*** RECORDS FOR THIS EXERCISE
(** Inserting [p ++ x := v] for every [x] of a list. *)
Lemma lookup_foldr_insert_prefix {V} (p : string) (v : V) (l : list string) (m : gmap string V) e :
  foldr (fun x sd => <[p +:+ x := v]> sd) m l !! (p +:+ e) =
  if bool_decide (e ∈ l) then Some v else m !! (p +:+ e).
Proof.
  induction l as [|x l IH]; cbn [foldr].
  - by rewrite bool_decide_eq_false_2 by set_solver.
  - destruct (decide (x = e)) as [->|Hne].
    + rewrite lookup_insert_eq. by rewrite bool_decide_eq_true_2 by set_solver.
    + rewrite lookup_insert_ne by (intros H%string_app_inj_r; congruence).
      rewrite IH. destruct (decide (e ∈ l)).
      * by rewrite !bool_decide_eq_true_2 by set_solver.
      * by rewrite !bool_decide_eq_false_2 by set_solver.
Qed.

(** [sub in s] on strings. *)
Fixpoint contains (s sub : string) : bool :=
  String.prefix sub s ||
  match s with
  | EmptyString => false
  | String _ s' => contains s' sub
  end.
******
→ **DIRECTIONS FOR THIS TASK**: Lines from the one holding "rewrite !bool_decide_eq_true_2 by set_solver." through the end of the material above should be output exactly, and all others skipped.

→ **FINISHED EXERCISE**:
      * by rewrite !bool_decide_eq_true_2 by set_solver.
      * by rewrite !bool_decide_eq_false_2 by set_solver.
Qed.

(** [sub in s] on strings. *)
Fixpoint contains (s sub : string) : bool :=
  String.prefix sub s ||
  match s with
  | EmptyString => false
  | String _ s' => contains s' sub
  end.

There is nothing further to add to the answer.